Coral Sr‐U thermometry
Author(s) -
DeCarlo Thomas M.,
Gaetani Glenn A.,
Cohen Anne L.,
Foster Gavin L.,
Alpert Alice E.,
Stewart Joseph A.
Publication year - 2016
Publication title -
paleoceanography
Language(s) - English
Resource type - Journals
eISSN - 1944-9186
pISSN - 0883-8305
DOI - 10.1002/2015pa002908
Subject(s) - abiogenic petroleum origin , aragonite , coral , porites , seawater , biomineralization , ocean acidification , geology , carbonate , oceanography , mineralogy , speleothem , carbonate minerals , calcite , chemistry , ecology , paleontology , biology , organic chemistry , methane , cave
Coral skeletons archive past climate variability with unrivaled temporal resolution. However, extraction of accurate temperature information from coral skeletons has been limited by “vital effects,” which confound, and sometimes override, the temperature dependence of geochemical proxies. We present a new approach to coral paleothermometry based on results of abiogenic precipitation experiments interpreted within a framework provided by a quantitative model of the coral biomineralization process. DeCarlo et al. (2015a) investigated temperature and carbonate chemistry controls on abiogenic partitioning of Sr/Ca and U/Ca between aragonite and seawater and modeled the sensitivity of skeletal composition to processes occurring at the site of calcification. The model predicts that temperature can be accurately reconstructed from coral skeleton by combining Sr/Ca and U/Ca ratios into a new proxy, which we refer to hereafter as the Sr‐U thermometer.
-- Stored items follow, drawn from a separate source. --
Definition world0 : Agent.World :=
  {| Agent.now_entry := 1000 * Go.Second;
     Agent.getSystemStats :=
       {| Agent.stats_payload := [("cpu", 10)]; Agent.ExtraFs := ∅ |};
     Agent.fsStats_after := ∅;
     Agent.systemInfo_after := [("cores", 4)];
     Agent.getDockerStats := Go.Err "docker unavailable";
     Agent.now_exit := 1001 * Go.Second |}.

Definition snapshot0 : Agent.CombinedData := Agent.fresh world0 agent0.

Definition agent1 : Agent.Agent := Agent.recollected world0 "hub-a" agent0.

Definition world1 : Agent.World :=
  {| Agent.now_entry := 1010 * Go.Second;
     Agent.getSystemStats :=
       {| Agent.stats_payload := [("cpu", 90)]; Agent.ExtraFs := ∅ |};
     Agent.fsStats_after := ∅;
     Agent.systemInfo_after := [("cores", 4)];
     Agent.getDockerStats := Go.Err "docker unavailable";
     Agent.now_exit := 1011 * Go.Second |}.

(** *** hub: a data directory and a working key generator *)

Definition keyEnv : Hub.KeyEnv :=
  {| Hub.ed25519_GenerateKey := Go.Ok ("PUB", "PRIV");
     Hub.ssh_MarshalPrivateKey := λ priv, Go.Ok ("block " +:+ priv);
     Hub.pem_Encode := λ block, Go.Ok ("pem " +:+ block);
     Hub.ssh_NewPublicKey := λ pub, Go.Ok pub;
     Hub.ssh_MarshalAuthorizedKey :=
       λ pub, "ssh-ed25519 " +:+ pub +:+ Go.newline;
     Hub.os_Create := λ _, None;
     Hub.file_Write := λ _ _, None |}.

Definition hub : Hub.Hub := {| Hub.DataDir := "/data"; Hub.pubKey := "" |}.




(** *** alerts: one host with a one-minute rule *)

Definition rule1 : Alerts.AlertRecord :=
  {| Alerts.Id := "r1"; Alerts.system := "s1"; Alerts.name := "Status";
     Alerts.min := 1; Alerts.user := "u1" |}.

(** A rule whose minimum does not fit a Duration once in nanoseconds. *)
Definition rule_huge : Alerts.AlertRecord :=
  {| Alerts.Id := "r2"; Alerts.system := "s2"; Alerts.name := "Status";
     Alerts.min := 153722868; Alerts.user := "u1" |}.

(** A rule whose user relation points to a record that is gone. *)
Definition rule_orphan : Alerts.AlertRecord :=
  {| Alerts.Id := "r3"; Alerts.system := "s3"; Alerts.name := "Status";
     Alerts.min := 1; Alerts.user := "" |}.

Definition app : Alerts.App :=
  {| Alerts.alerts_collection := [rule1; rule_huge; rule_orphan];
     Alerts.find_error := None;
     Alerts.ExpandRecord :=
       λ r, if String.eqb (Alerts.user r) ""
            then (∅, ∅)
            else (∅, {[ "user" := {| Alerts.user_Id := Alerts.user r |} ]});
     Alerts.AppURL := "http://hub";
     Alerts.sendAlert := λ _, None |}.

Definition host (status : string) : Alerts.SystemRecord :=
  {| Alerts.sys_Id := "s1"; Alerts.sys_name := "web"; Alerts.sys_status := status |}.

(** The host goes down at 0 s and the worker stores the alert of the
    one-minute rule at once (expiry 70 s); the host is back at 69 s, but
    the worker is busy until 78 s and then takes the tick before the
    cancel task. *)
Definition race : list Alerts.label :=
  [Alerts.LStatus 0 "down" (host "up");
   Alerts.LTask 0;
   Alerts.LStatus (69 * Go.Second) "up" (host "down");
   Alerts.LTick (78 * Go.Second);
   Alerts.LTask (78 * Go.Second)].
(** * rchk: protection-balance and fresh-pointer checking

    A shallow embedding of the per-function checker of rchk: the work-list
    engine and its adaptive restarts (bcheck.cpp), the fresh-variables
    transfer functions (freshvars.cpp, in its current and in its older
    copy) and the multiple-allocating-arguments scanner (maacheck.cpp).

    The LLVM IR is seen through the shapes the checker tests with
    [dyn_cast]; what the checker obtains from other translation units
    (call-graph summaries, liveness, callee-protect information, the
    balance and guard transfer functions) is a record of functions. *)

From Stdlib Require Import ZArith Lia.
From stdpp Require Import base tactics option list gmap strings pretty sorting.

Set Warnings "-register-all".
Open Scope Z_scope.

(* ================================================================== *)
(** * LLVM values as the checker inspects them *)
(* ================================================================== *)

(** A local slot ([AllocaInst*]), a basic block ([BasicBlock*]) and every
    other IR object is known by its address. *)
Definition AllocaInst := positive.
Definition BasicBlock := positive.

Record Function := mkFunction {
  fname : string;                (* getName() *)
  faddr : positive;              (* the Function* itself *)
  paramIsSEXP : list bool        (* isSEXP(getParamType(i)), i < getNumParams() *)
}.
(** * Monzo webhook tools: a model of [delete_webhooks.py] and
    [register_webhooks.py], and the properties of their workflows.

    Both scripts are sequential Python programs that read the process
    environment, talk to the Monzo API through [requests], print progress
    to standard output and errors to standard error, and keep a few
    counters.  They are modelled as computations in a small state monad
    over the process state (the two output streams and the log of HTTP
    exchanges), with the three ways a Python call can end: it returns,
    it leaves through [sys.exit], or an exception nobody catches
    propagates to the top. *)

From stdpp Require Import base option list strings gmap.
From Stdlib Require Import ZArith QArith Ascii.

#[local] Set Warnings "-register-all".
#[local] Open Scope Z_scope.
#[local] Open Scope string_scope.

(** ** Python values *)

(** What [response.json()] can give back: the Python image of a JSON
    document.  A [dict] has unique keys, hence a finite map. *)
Inductive value :=
| VNone
| VBool (b : bool)
| VInt (z : Z)
| VFloat (q : Q)
| VStr (s : string)
| VList (l : list value)
| VDict (o : gmap string value).

(** Exceptions the scripts never catch. *)
Inductive error := AttributeError | TypeError.

(** Truth value testing, as [if x:] and [not x] do it. *)
Definition truthy (v : value) : bool :=
  match v with
  | VNone => false
  | VBool b => b
  | VInt z => negb (Z.eqb z 0)
  | VFloat q => negb (Z.eqb (Qnum q) 0)
  | VStr s => negb (String.eqb s "")
  | VList l => match l with [] => false | _ :: _ => true end
  | VDict o => negb (Nat.eqb (size o) 0)
  end.

(** ** Output *)

(** A printed line is kept as the pieces of its f-string: literal text,
    a value rendered by [str()], or an integer. *)
Inductive frag :=
| Lit (s : string)
| Fmt (v : value)
| Num (n : Z).

Definition text := list frag.

Definition NL : string := String (ascii_of_nat 10) "".

(** ["=" * 50] *)
Definition rule : string := String.concat "" (replicate 50%nat "=").

(** ** HTTP exchanges *)

Inductive method := GET | POST | DELETE.

Record request := Request {
  req_method : method;
  req_url : text;
  req_headers : list (string * string);
  req_params : list (string * value);
  req_data : list (string * value);
  req_timeout : option Z
}.

(** A [requests.exceptions.RequestException]: what [str(e)] shows, and
    the text of [e.response] when the exception carries a response. *)
Record RequestException := {
  exc_str : string;
  exc_response : option string
}.

(** A response object, through what the scripts ask of it:
    [raise_for_status()], which goes by the status code, [.text] and
    [.json()].  [error_message] is what [str()] shows of the [HTTPError]
    that [raise_for_status()] builds from the status line and the URL.
    [.json()] either raises a [RequestException] of its own or gives the
    parsed body. *)
Record Response := {
  status_code : Z;
  error_message : string;
  resp_text : string;
  resp_json : RequestException + value
}.

(** The statuses [raise_for_status()] raises for: the client errors, 400
    to 499, and the server errors, 500 to 599.  Any other status, a 2xx
    but a 1xx or a 3xx as well, lets the call go through. *)
Definition error_status (r : Response) : bool :=
  Z.leb 400 (status_code r) && Z.ltb (status_code r) 600.

(** The message of the [HTTPError] that [raise_for_status()] raises, if
    it raises. *)
Definition http_error (r : Response) : option string :=
  if error_status r then Some (error_message r) else None.
#[global] Arguments http_error : simpl never.

(** What a call to [requests.get], [requests.post] or [requests.delete]
    does: it raises (connection refused, timeout, ...) or it returns a
    response. *)
Inductive reply :=
| Failed (e : RequestException)
| Replied (r : Response).

Definition exchange : Type := request * reply.

(** ** The world and the process *)

(** Everything outside the script: [os.environ], [sys.argv], and the
    remote server together with the network, which answer a request
    knowing all the exchanges that came before it. *)
Record world := {
  environ : gmap string string;
  argv : list string;
  server : list exchange → request → reply
}.

Record proc := Proc {
  stdout : list text;
  stderr : list text;
  trace : list exchange
}.

Definition init : proc := Proc [] [] [].

(** How a call ends: it returns a value, it leaves the process through
    [sys.exit], or it raises an exception that no [except] clause of the
    scripts catches.  The traceback the interpreter then writes is not
    part of [stderr]. *)
Inductive result (A : Type) :=
| Ret (a : A)
| Exit (code : Z)
| Raise (e : error).
Arguments Ret {A} a.
Arguments Exit {A} code.
Arguments Raise {A} e.

Definition M (A : Type) : Type := proc → result A * proc.

#[export] Instance M_ret : MRet M := λ A a p, (Ret a, p).

#[export] Instance M_bind : MBind M := λ A B k m p,
  match m p with
  | (Ret a, p') => k a p'
  | (Exit c, p') => (Exit c, p')
  | (Raise e, p') => (Raise e, p')
  end.

(** [sys.exit(code)] *)
Definition sys_exit {A} (code : Z) : M A := λ p, (Exit code, p).

Definition raise {A} (e : error) : M A := λ p, (Raise e, p).

(** [print(...)] and [print(..., file=sys.stderr)] *)
Definition print (t : text) : M unit :=
  λ p, (Ret tt, Proc (stdout p ++ [t]) (stderr p) (trace p)).

Definition eprint (t : text) : M unit :=
  λ p, (Ret tt, Proc (stdout p) (stderr p ++ [t]) (trace p)).

(** One call into [requests]: the world answers, the exchange is logged. *)
Definition send (w : world) (r : request) : M reply :=
  λ p, let a := server w (trace p) r in
       (Ret a, Proc (stdout p) (stderr p) (trace p ++ [(r, a)])).

(** The exit status the shell sees: 0 when [main] returns, the argument
    of [sys.exit], 1 after a traceback. *)
Definition exit_status {A} (r : result A) : Z :=
  match r with
  | Ret _ => 0
  | Exit c => c
  | Raise _ => 1
  end.

(** ** Python built-ins on values *)

(** [x.get(key, default)]: only a [dict] has the method. *)
Definition dict_get (x : value) (key : string) (dflt : value) : M value :=
  match x with
  | VDict o => mret (default dflt (o !! key))
  | _ => raise AttributeError
  end.

(** [len(x)]; a string is taken as one character per [ascii]. *)
Definition len (x : value) : M Z :=
  match x with
  | VStr s => mret (Z.of_nat (String.length s))
  | VList l => mret (Z.of_nat (length l))
  | VDict o => mret (Z.of_nat (size o))
  | _ => raise TypeError
  end.

Fixpoint chars (s : string) : list value :=
  match s with
  | EmptyString => []
  | String c s' => VStr (String c "") :: chars s'
  end.

(** [for item in x]: the items a loop goes through. *)
Definition iter (x : value) : M (list value) :=
  match x with
  | VStr s => mret (chars s)
  | VList l => mret l
  | VDict o => mret (VStr <$> (map_to_list o).*1)
  | _ => raise TypeError
  end.

(** A [for] loop whose body updates the loop's variables [s]. *)
Fixpoint for_each {A S} (xs : list A) (body : A → S → M S) (s : S) : M S :=
  match xs with
  | [] => mret s
  | x :: xs' => s' ← body x s; for_each xs' body s'
  end.

(** ** The calls shared by the try blocks *)

(** [response.raise_for_status()] *)
Definition raise_for_status (r : Response) : option RequestException :=
  (λ msg, {| exc_str := msg; exc_response := Some (resp_text r) |})
    <$> http_error r.

(** [response = requests.<method>(...); response.raise_for_status()]
    inside a [try] that catches [RequestException]. *)
Definition checked (w : world) (req : request)
  : M (RequestException + Response) :=
  a ← send w req;
  mret (match a with
       | Failed e => inl e
       | Replied r =>
           match raise_for_status r with
           | Some e => inl e
           | None => inr r
           end
       end).

(** The same followed by [data = response.json()]. *)
Definition checked_json (w : world) (req : request)
  : M (RequestException + value) :=
  r ← checked w req;
  mret (match r with
       | inl e => inl e
       | inr r => resp_json r
       end).

Definition MONZO_API_BASE : string := "https://api.monzo.com".

Definition bearer (access_token : string) : list (string * string) :=
  [("Authorization", "Bearer " ++ access_token)].

(** ** delete_webhooks.py *)
Module Delete.

Definition get_access_token (w : world) : M string :=
  let token := environ w !! "MONZO_ACCESS_TOKEN" in
  if negb (truthy (from_option VStr VNone token)) then
    eprint [Lit "Error: MONZO_ACCESS_TOKEN environment variable is not set"];;
    eprint [Lit (NL ++ "Please set your Monzo access token:")];;
    eprint [Lit "  export MONZO_ACCESS_TOKEN=your_token_here"];;
    sys_exit 1
  else mret (default "" token).

Definition accounts_request (access_token : string) : request :=
  Request GET [Lit (MONZO_API_BASE ++ "/accounts")] (bearer access_token)
    [] [] None.

Definition list_accounts (w : world) (access_token : string) : M value :=
  r ← checked_json w (accounts_request access_token);
  match r with
  | inr data => dict_get data "accounts" (VList [])
  | inl e =>
      eprint [Lit "Error listing accounts: "; Lit (exc_str e)];;
      sys_exit 1
  end.

Definition webhooks_request (access_token : string) (account_id : value)
  : request :=
  Request GET [Lit (MONZO_API_BASE ++ "/webhooks")] (bearer access_token)
    [("account_id", account_id)] [] None.
(** * EMILY tracker: a shallow embedding of [main.cpp]

    The tracker locates one coloured object per video frame.  This file
    embeds the parts of [main.cpp] that decide what is detected and what
    is tracked: the trackbar handler [on_trackbar], the mouse handler
    [onMouse], the pose estimate of [draw_principal_axis] and
    [get_size], and, from [main], the colour threshold, the contour loop
    with its area filter, and the CamShift branch of the main loop.

    [main.cpp] holds two pipelines, chosen when it is compiled: the
    static-threshold pipeline is the text under [#ifndef CAMSHIFT], the
    adaptive one the text under [#else].  Both are embedded.

    Conventions.
    - A C++ [int] is a [Z].  The values are pixel coordinates, kernel
      sizes and counters.  Where the code computes on [int]s that can
      leave the 32 bits (the difference of two pixels in [get_size], the
      product of the sides of the frame), the wrap-around is written
      out ([wrap]).
    - A [float] or [double] of the pose estimate, of the centroid, of
      the frame size and of the histogram bars is a [Float]: a
      rational, an infinity or a NaN.  Every operation on them rounds
      its exact result to the format in which C++ evaluates it, to the
      nearest value with ties to the even significand, and overflows to
      an infinity ([round]); the sign of a zero is not kept.
    - Elsewhere a [double] is the rational [Q] it holds, and the
      arithmetic on it is exact: the areas and moments, which are
      stored and compared (their quotient, the centroid, is taken in
      [double]); the masks joined by [addWeighted],
      whose values 0 and 255 and weights 1 make every operation exact;
      the hue of a histogram bin, a multiple of 180 / 16; and the arms
      of the crosshairs in [draw_object_position], of which only bounds
      are stated, between integers that rounding does not cross.
    - OpenCV primitives whose code is not part of [main.cpp]
      ([moments], [fitEllipse], [findContours], [calcHist], [CamShift])
      are the fields of two interfaces, [Vision] and [Camshift]; every
      definition and theorem holds for any implementation of them.
    - Drawing on [original_frame] is recorded as a list of [Draw]
      commands.

    The definitions come first, the properties after them. *)

From Stdlib Require Import ZArith QArith Qabs Qround Qpower Qreals Reals Rgeom.
From Stdlib Require Import Lia Lra Psatz List Bool Ascii.
From stdpp Require gmap.
From Stdlib Require String DecimalString.
Import ListNotations.

Local Open Scope Z_scope.

(** ** Integer geometry: [cv::Point] and [cv::Rect] *)

Definition Point : Type := (Z * Z)%type.

Record Rect : Type := mkRect { rx : Z; ry : Z; rwidth : Z; rheight : Z }.

(** [Rect::area()] *)
Definition area (r : Rect) : Z := rwidth r * rheight r.

(** [Rect & Rect] of OpenCV: the intersection, and the empty rectangle
    [Rect()] when the two do not overlap. *)
Definition rect_and (a b : Rect) : Rect :=
  let x1 := Z.max (rx a) (rx b) in
  let y1 := Z.max (ry a) (ry b) in
  let w := Z.min (rx a + rwidth a) (rx b + rwidth b) - x1 in
  let h := Z.min (ry a + rheight a) (ry b + rheight b) - y1 in
  if (w <=? 0) || (h <=? 0) then mkRect 0 0 0 0 else mkRect x1 y1 w h.

(** ** Algorithm parameters (the globals behind the trackbars) *)

Record Params : Type := mkParams {
  hue_1_min : Z; hue_1_max : Z;
  hue_2_min : Z; hue_2_max : Z;
  saturation_min : Z; saturation_max : Z;
  value_min : Z; value_max : Z;
  blur_kernel_size : Z;
  erode_size : Z;
  dilate_size : Z
}.

(** The initial values of the globals. *)
Definition default_params : Params :=
  {| hue_1_min := 0; hue_1_max := 10;
     hue_2_min := 160; hue_2_max := 180;
     saturation_min := 120; saturation_max := 255;
     value_min := 100; value_max := 255;
     blur_kernel_size := 21;
     erode_size := 2;
     dilate_size := 16 |}.

Definition set_blur (p : Params) (b : Z) : Params :=
  {| hue_1_min := hue_1_min p; hue_1_max := hue_1_max p;
     hue_2_min := hue_2_min p; hue_2_max := hue_2_max p;
     saturation_min := saturation_min p; saturation_max := saturation_max p;
     value_min := value_min p; value_max := value_max p;
     blur_kernel_size := b;
     erode_size := erode_size p;
     dilate_size := dilate_size p |}.

Definition set_erode (p : Params) (e : Z) : Params :=
  {| hue_1_min := hue_1_min p; hue_1_max := hue_1_max p;
     hue_2_min := hue_2_min p; hue_2_max := hue_2_max p;
     saturation_min := saturation_min p; saturation_max := saturation_max p;
     value_min := value_min p; value_max := value_max p;
     blur_kernel_size := blur_kernel_size p;
     erode_size := e;
     dilate_size := dilate_size p |}.

Definition set_dilate (p : Params) (d : Z) : Params :=
  {| hue_1_min := hue_1_min p; hue_1_max := hue_1_max p;
     hue_2_min := hue_2_min p; hue_2_max := hue_2_max p;
     saturation_min := saturation_min p; saturation_max := saturation_max p;
     value_min := value_min p; value_max := value_max p;
     blur_kernel_size := blur_kernel_size p;
     erode_size := erode_size p;
     dilate_size := d |}.

(** [on_trackbar]: three guarded increments, in the order of the source.
    [%] on [int] truncates towards zero, which is [Z.rem]. *)
Definition on_trackbar (p : Params) : Params :=
  let p1 := if Z.rem (blur_kernel_size p) 2 =? 0
            then set_blur p (blur_kernel_size p + 1) else p in
  let p2 := if erode_size p1 =? 0
            then set_erode p1 (erode_size p1 + 1) else p1 in
  let p3 := if dilate_size p2 =? 0
            then set_dilate p2 (dilate_size p2 + 1) else p2 in
  p3.

(** ** Floating-point values *)

(** [a < b] on rationals, as a boolean. *)
Definition Qltb (a b : Q) : bool :=
  Qnum a * QDen b <? Qnum b * QDen a.

(** The integer part of a rational: truncation towards zero. *)
Definition trunc (q : Q) : Z := Z.quot (Qnum q) (QDen q).

(** [cvRound], which [saturate_cast<int>] applies to a [float]: the
    nearest integer, a tie going to the even neighbour ([lrint] in the
    default rounding mode). *)
Definition cvRound (q : Q) : Z :=
  let f := Qfloor q in
  let d := (q - inject_Z f)%Q in
  if Qltb d (1 # 2) then f
  else if Qltb (1 # 2) d then f + 1
  else if Z.even f then f else f + 1.

(** A [float] or a [double]: a rational, an infinity with its sign, or
    a NaN. *)
Inductive Float : Type :=
| Finite (q : Q)
| Infinity (negative : bool)
| NaN.

(** A binary format of IEEE 754: the number of bits of the significand,
    the exponent of the smallest positive value, and the exponent of the
    power of two at which a value overflows. *)
Record Format : Type := mkFormat {
  precision : Z;
  least_exponent : Z;
  overflow_exponent : Z
}.

(** [float] and [double]. *)
Definition binary32 : Format := mkFormat 24 (-149) 128.
Definition binary64 : Format := mkFormat 53 (-1074) 1024.

Definition pow2 (e : Z) : Q := (2 ^ e)%Q.

(** For [a > 0], the exponent [e] with [2 ^ e <= a < 2 ^ (e + 1)]. *)
Definition ilog2 (a : Q) : Z :=
  let e := Z.log2 (Qnum a) - Z.log2 (QDen a) in
  if Qltb a (pow2 e) then e - 1 else e.

(** The exponent of the last bit of the significand that the format
    gives a value of magnitude [a]. *)
Definition exponent (f : Format) (a : Q) : Z :=
  Z.max (ilog2 a - (precision f - 1)) (least_exponent f).

(** The multiple of [2 ^ u] nearest to [a], a tie going to the even
    multiple. *)
Definition nearest (u : Z) (a : Q) : Q :=
  (inject_Z (cvRound (a / pow2 u)) * pow2 u)%Q.

(** The value of the format nearest to [q], a tie going to the even
    significand, and an infinity when that value is out of range: the
    rounding every operation below ends with. *)
Definition round (f : Format) (q : Q) : Float :=
  let r := nearest (exponent f (Qabs q)) (Qabs q) in
  if Qltb r (pow2 (overflow_exponent f))
  then Finite (Qred (if Qltb q 0 then - r else r))
  else Infinity (Qltb q 0).

Definition f_neg (x : Float) : Float :=
  match x with
  | Finite q => Finite (- q)
  | Infinity s => Infinity (negb s)
  | NaN => NaN
  end.

Definition f_add (f : Format) (x y : Float) : Float :=
  match x, y with
  | Finite a, Finite b => round f (a + b)
  | NaN, _ | _, NaN => NaN
  | Infinity s, Infinity t => if Bool.eqb s t then Infinity s else NaN
  | Infinity s, Finite _ | Finite _, Infinity s => Infinity s
  end.

Definition f_sub (f : Format) (x y : Float) : Float := f_add f x (f_neg y).

Definition f_mul (f : Format) (x y : Float) : Float :=
  match x, y with
  | Finite a, Finite b => round f (a * b)
  | NaN, _ | _, NaN => NaN
  | Infinity s, Infinity t => Infinity (xorb s t)
  | Infinity s, Finite b | Finite b, Infinity s =>
      if Qeq_bool b 0 then NaN else Infinity (xorb s (Qltb b 0))
  end.

(** A zero divisor counts as [+0]. *)
Definition f_div (f : Format) (x y : Float) : Float :=
  match x, y with
  | Finite a, Finite b =>
      if Qeq_bool b 0
      then if Qeq_bool a 0 then NaN else Infinity (Qltb a 0)
      else round f (a / b)
  | NaN, _ | _, NaN => NaN
  | Infinity _, Infinity _ => NaN
  | Infinity s, Finite b => Infinity (xorb s (Qltb b 0))
  | Finite _, Infinity _ => Finite 0
  end.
Here we test the model predictions with measured Sr/Ca and U/Ca ratios of 14 Porites sp. corals collected from the tropical Pacific Ocean and the Red Sea, with a subset also analyzed using the boron isotope (δ 11 B) pH proxy. Observed relationships among Sr/Ca, U/Ca, and δ 11 B agree with model predictions, indicating that the model accounts for the key features of the coral biomineralization process. By calibrating to instrumental temperature records, we show that Sr‐U captures 93% of mean annual temperature variability (26–30°C) and has a standard deviation of prediction of 0.5°C, compared to 1°C using Sr/Ca alone. The Sr‐U thermometer may offer significantly improved reliability for reconstructing past ocean temperatures from coral skeletons.